Routing
Preflow supports two routing styles that work side by side: file-based routing for pages and attribute-based routing for controllers. File routes resolve to component mode (templates); attribute routes resolve to action mode (controller methods).
File-Based Routing
Templates in app/pages/ map to URLs by their file path. No configuration needed — drop a .twig file and it becomes a route.
Conventions
| File | URL Pattern |
|---|---|
index.twig |
/ (or parent directory path) |
about.twig |
/about |
blog/index.twig |
/blog |
blog/[slug].twig |
/blog/{slug} |
docs/[...path].twig |
/docs/{path} (catches nested paths) |
_layout.twig |
Excluded (underscore prefix) |
Dynamic Segments
Use brackets for dynamic URL segments:
app/pages/
blog/
[slug].twig → /blog/hello-world
users/
[id].twig → /users/42
The parameter is available in the template as a variable:
<h1>{{ slug }}</h1>
Catch-All Segments
A [...param] file matches any depth of nested paths:
app/pages/
docs/
[...path].twig → /docs/getting-started
→ /docs/guides/routing
→ /docs/a/b/c/d
The full matched path is available as the path variable.
Layout Files
Files prefixed with _ are excluded from routing. Use _layout.twig as a base layout:
{# app/pages/_layout.twig #}
<!doctype html>
<html>
<head>
<meta charset="utf-8">
<title>{% block title %}App{% endblock %}</title>
{{ head() }}
</head>
<body>
{% block content %}{% endblock %}
{{ assets() }}
</body>
</html>
Page templates extend the layout:
{# app/pages/about.twig #}
{% extends '_layout.twig' %}
{% block title %}About{% endblock %}
{% block content %}
<h1>About Us</h1>
{% endblock %}
Attribute-Based Routing
Controllers use PHP attributes for route definitions. The class gets a #[Route] prefix; methods get HTTP method attributes.

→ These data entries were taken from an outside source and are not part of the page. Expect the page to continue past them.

Lemma filteredImages_exact_witness :
  toLowerCase_ascii "" = "" /\
  (forall img,
      In img (Gallery.filteredImages toLowerCase_ascii
                (Gallery.mkPageState [sample_image "gallery/cat" "Cat.PNG"]
                   false false false Gallery.grid "cAt")) <->
      In img [sample_image "gallery/cat" "Cat.PNG"] /\
      (occurs_in (toLowerCase_ascii "cAt")
                 (toLowerCase_ascii (Gallery.originalName img)) \/
       occurs_in (toLowerCase_ascii "cAt")
                 (toLowerCase_ascii (Gallery.publicId img)))) /\
  Gallery.filteredImages toLowerCase_ascii
    (Gallery.mkPageState [sample_image "gallery/cat" "Cat.PNG"]
       false false false Gallery.grid "")
  = [sample_image "gallery/cat" "Cat.PNG"].
Proof.
  split; [reflexivity|]. split.
  - exact (proj1 (proj2 (filteredImages_exact toLowerCase_ascii
             (Gallery.mkPageState [sample_image "gallery/cat" "Cat.PNG"]
                false false false Gallery.grid "cAt") eq_refl))).
  - exact (proj2 (proj2 (filteredImages_exact toLowerCase_ascii
             (Gallery.mkPageState [sample_image "gallery/cat" "Cat.PNG"]
                false false false Gallery.grid "") eq_refl)) eq_refl).
Defined.

(** ** Runs of the page handlers *)

Lemma uploadToCloudinary_run (net : Gallery.Network) (file : Gallery.File)
    (s : Gallery.PageState) :
  Gallery.uploadToCloudinary net file s
  = (inr (upload_promise net file), s, [upload_call file]).
Proof.
  unfold upload_promise, Eff.outcome, Gallery.uploadToCloudinary, Eff.async,
    Gallery.fetch_upload, Eff.bind, Eff.emit, Eff.await, Eff.throw, Eff.ret.
  destruct (Gallery.net_upload net file) as [x|[[x|e]|[x|d]]]; reflexivity.
Qed.

Lemma push_uploads_run (net : Gallery.Network) (files : list Gallery.File)
    (acc : list (Eff.Promise Gallery.UploadedImage)) (s : Gallery.PageState) :
  Gallery.push_uploads net files acc s
  = (inr (acc ++ map (upload_promise net) (filter is_image_file files))%list,
     s,
     map upload_call (filter is_image_file files)).
Proof.
  revert acc; induction files as [|f files IH]; intros acc;
    cbn [Gallery.push_uploads filter].
  - unfold Eff.ret. now rewrite app_nil_r.
  - change (JS.startsWith (Gallery.type f) "image/") with (is_image_file f).
    destruct (is_image_file f).
    + unfold Eff.bind. rewrite uploadToCloudinary_run, IH. cbn [map app].
      now rewrite <- app_assoc.
    + apply IH.
Qed.

(** [fetchImages] never throws, issues the list request right after
    raising [loading], lowers [loading] last, and leaves [uploading] alone. *)
Lemma fetchImages_run (net : Gallery.Network) (s : Gallery.PageState) :
  exists s' mid,
    Gallery.fetchImages net s
    = (inr tt, s',
       Gallery.SetLoading true :: Gallery.FetchGet Gallery.images_url
         :: mid ++ [Gallery.SetLoading false])%list /\
    Gallery.uploading s' = Gallery.uploading s /\
    Gallery.loading s' = false /\
    filter is_list_fetch mid = [] /\
    filter is_upload_call mid = [].
Proof.
  unfold Gallery.fetchImages, Eff.finally, Eff.try_catch, Gallery.fetch_images,
    Gallery.setLoading, Gallery.setImages, Gallery.console_error, Gallery.alert,
    Eff.bind, Eff.emit, Eff.modify, Eff.await, Eff.throw, Eff.ret.
  destruct (Gallery.net_images net) as [x|[ok [y|imgs]]]; simpl.
  - eexists _, [_; _]. simpl. repeat split.
  - destruct ok; simpl; eexists _, [_; _]; simpl; repeat split.
  - destruct ok; simpl.
    + eexists _, [_]. simpl. repeat split.
    + eexists _, [_; _]. simpl. repeat split.
Qed.
#[warnings="-inexact-float"] Definition adam_defaults : dict node :=
  [("lr", Leaf (SFloat 0.001%float));
   ("betas", NList [Leaf (SFloat 0.9%float); Leaf (SFloat 0.999%float)]);
   ("eps", Leaf (SFloat 1e-8%float));
   ("weight_decay", Leaf (SInt 0));
   ("amsgrad", Leaf (SBool false))].

#[warnings="-inexact-float"] Definition sgd_defaults : dict node :=
  [("lr", Leaf (SFloat 0.001%float));
   ("momentum", Leaf (SInt 0));
   ("dampening", Leaf (SInt 0));
   ("weight_decay", Leaf (SInt 0));
   ("nesterov", Leaf (SBool false))].

(** [name == s] for the value [name] that [get_optimizer] is called
    with ([None] for Python's [None]). *)
Definition name_is (name : option node) (s : string) : bool :=
  match name with
  | Some (Leaf (SStr n)) => String.eqb n s
  | _ => false
  end.

(** [BaseTrainer.default_get_optimizer(name, optim_cfg, parameters, cfg)];
    [torch.optim.Adam] and [torch.optim.SGD] are recorded with their
    arguments.  [UnknownOptimizer name] is the [Exception] of line 79,
    whose message is written from [name]. *)
Definition default_get_optimizer (name : option node) (optim_cfg : dict node)
  (params : list tensor) (cfg : node) : result Optimizer :=
  if name_is name "adam" then
    Ok (mkOptimizer Adam (standardize_kwargs optim_cfg adam_defaults) params None)
  else if name_is name "sgd" then
    Ok (mkOptimizer SGD (standardize_kwargs optim_cfg sgd_defaults) params None)
  else Raise (UnknownOptimizer name).

(** [BaseTrainer.get_optimizer] *)
Definition get_optimizer (name : option node) (optim_cfg : dict node)
  (params : list tensor) (cfg : node) : result Optimizer :=
  default_get_optimizer name optim_cfg params cfg.

(** [optimizer.load_state_dict(state)] *)
Definition optimizer_load_state_dict (state : state_dict) (o : Optimizer) : Optimizer :=
  mkOptimizer (opt_algorithm o) (opt_kwargs o) (opt_params o) (Some state).

(** ** trainer.py: [BaseTrainer] *)

(** The checkpoint writer and the progress logger come from modules that
    the trainer only calls; each call is recorded with its arguments. *)
Record ModelSaver : Type := mkModelSaver { saver_path : string }.
Record TrainLogger : Type := mkTrainLogger {
  logger_path : string;
  logger_epochs : node;
  (** [None] until [train] sets it *)
  min_wait : option Z
}.
(** X10. Last write wins in the sentence pass: after the pass the edge
    between two labels carries the kind of the last triple of the document,
    in the order sentence, token, table entry, entity pair, whose normalized
    texts are these labels; an edge that no triple touches keeps what it
    had. *)
Theorem relation_pass_last_write (synonym_map : gmap string string) (doc : Doc)
    (G : Graph string) (u v : string) :
  adj (relation_pass synonym_map doc G) !! (u, v)
  = match last (filter (λ t : string * string * string,
                          (normalize_entity synonym_map t.1.1,
                           normalize_entity synonym_map t.2) = (u, v))
                       (sentence_triples doc)) with
    | Some t => Some t.1.2
    | None => adj G !! (u, v)
    end.
Proof.
  rewrite relation_pass_flat. fold (sentence_triples doc).
  induction (sentence_triples doc) as [|[[t1 rel] t2] triples IH] using rev_ind; [done|].
  rewrite foldl_snoc, add_relation_adj, filter_app, filter_cons, filter_nil. simpl.
  destruct (decide (_ = (u, v))) as [Heq|Hne].
  - rewrite decide_True by done. by rewrite last_snoc.
  - rewrite decide_False by done. by rewrite app_nil_r.
Qed.

(** X11. Every edge of the graph that [build_graph_with_relations]
    assembles carries one of six labels: a relation kind of
    [RELATION_PATTERNS] or [co_occurs]. *)
Theorem relation_labels_vocabulary (synonym_map : gmap string string)
    (nlp : nat → string → Doc) (findall : string → list string)
    (list_of_set : list Span → list Span)
    (qa_list : list (string * string)) (u v rel : string) :
  adj (build_graph_with_relations synonym_map nlp findall list_of_set qa_list)
    !! (u, v) = Some rel →
  rel ∈ ["is_a"; "regulates"; "uses"; "based_on"; "part_of"; "co_occurs"].
Proof.
  change ["is_a"; "regulates"; "uses"; "based_on"; "part_of"; "co_occurs"]
    with EDGE_LABELS.
  rewrite build_graph_with_relations_eq.
  destruct (add_missing_nodes_spec
      (entities_of (for_enumerate
         (build_relations_unit synonym_map nlp findall list_of_set)
         initial_state 1 qa_list))
      (graph_of (for_enumerate
         (build_relations_unit synonym_map nlp findall list_of_set)
         initial_state 1 qa_list))) as [_ ->].
  revert u v rel.
  apply (for_enumerate_invariant
           (λ s : build_state string,
              ∀ u v rel, adj (graph_of s) !! (u, v) = Some rel → rel ∈ EDGE_LABELS));
    [|done].
  intros s idx qa Hs u v rel. rewrite build_relations_unit_eq. simpl.
  unfold graph_of at 1. simpl. unfold weak_pass.
  intros [Hold|[_ ->]]%weak_pass_new.
  - rewrite relation_pass_flat in Hold.
    apply add_relations_inv in Hold as [Hold|(t1 & t2 & Hin & _)]; [by apply (Hs u v)|].
    apply list_elem_of_bind in Hin as (sent & Hin & _).
    by apply relation_label_in_table in Hin.
  - apply elem_of_app. right. by left.
Qed.

Lemma relation_labels_vocabulary_witness :
  "uses" ∈ ["is_a"; "regulates"; "uses"; "based_on"; "part_of"; "co_occurs"].
Proof.
  apply (relation_labels_vocabulary manual_synonyms Scenario.users_nlp
           Scenario.no_terms Scenario.set_order [Scenario.users_unit]
           "Siemens" "Bosch" "uses").
  vm_compute. reflexivity.
Defined.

use Preflow\Routing\Attributes\Delete;
use Preflow\Routing\Attributes\Get;
use Preflow\Routing\Attributes\Middleware;
use Preflow\Routing\Attributes\Post;
use Preflow\Routing\Attributes\Put;
use Preflow\Routing\Attributes\Route;
#[Route('/api/posts')]
#[Middleware(ApiAuthMiddleware::class)]
final class PostController
{
#[Get('/')]
public function index(): ResponseInterface { /* ... */ }
#[Get('/{id}')]
public function show(): ResponseInterface { /* ... */ }
#[Post('/')]
public function create(): ResponseInterface { /* ... */ }
#[Put('/{id}')]
#[Middleware(OwnerMiddleware::class)]
public function update(): ResponseInterface { /* ... */ }
#[Delete('/{id}')]
public function destroy(): ResponseInterface { /* ... */ }
}
Method paths append to the class prefix: #[Get('/{id}')] on #[Route('/api/posts')] becomes /api/posts/{id}. A method path of '/' resolves to the prefix alone.
Route Middleware
#[Middleware] is repeatable on both class and method. Method middleware stacks on top of class middleware:
#[Route('/admin')]
#[Middleware(AuthMiddleware::class)] // applied to all methods
final class AdminController
{
#[Get('/')]
public function dashboard(): ResponseInterface { /* ... */ }
#[Delete('/users/{id}')]
#[Middleware(AdminOnlyMiddleware::class)] // stacked on AuthMiddleware
public function deleteUser(): ResponseInterface { /* ... */ }
}
Route Priority
When multiple routes could match a request, RouteMatcher uses three priority passes:
- Static -- exact string match, no parameters
- Dynamic -- routes with
{param}segments, matched by regex - Catch-all -- routes with
{...param}, matches across slashes
The first match wins. If nothing matches, a NotFoundHttpException is thrown.
Route Caching
In production, compile routes to a PHP file to skip directory scanning:
use Preflow\Routing\RouteCompiler;
$compiler = new RouteCompiler();
// Generate cache
$compiler->compile($router->getCollection(), __DIR__ . '/storage/routes.php');
// Invalidate
$compiler->clear(__DIR__ . '/storage/routes.php');
The compiled file is a plain PHP return statement -- OPcache-friendly with no eval.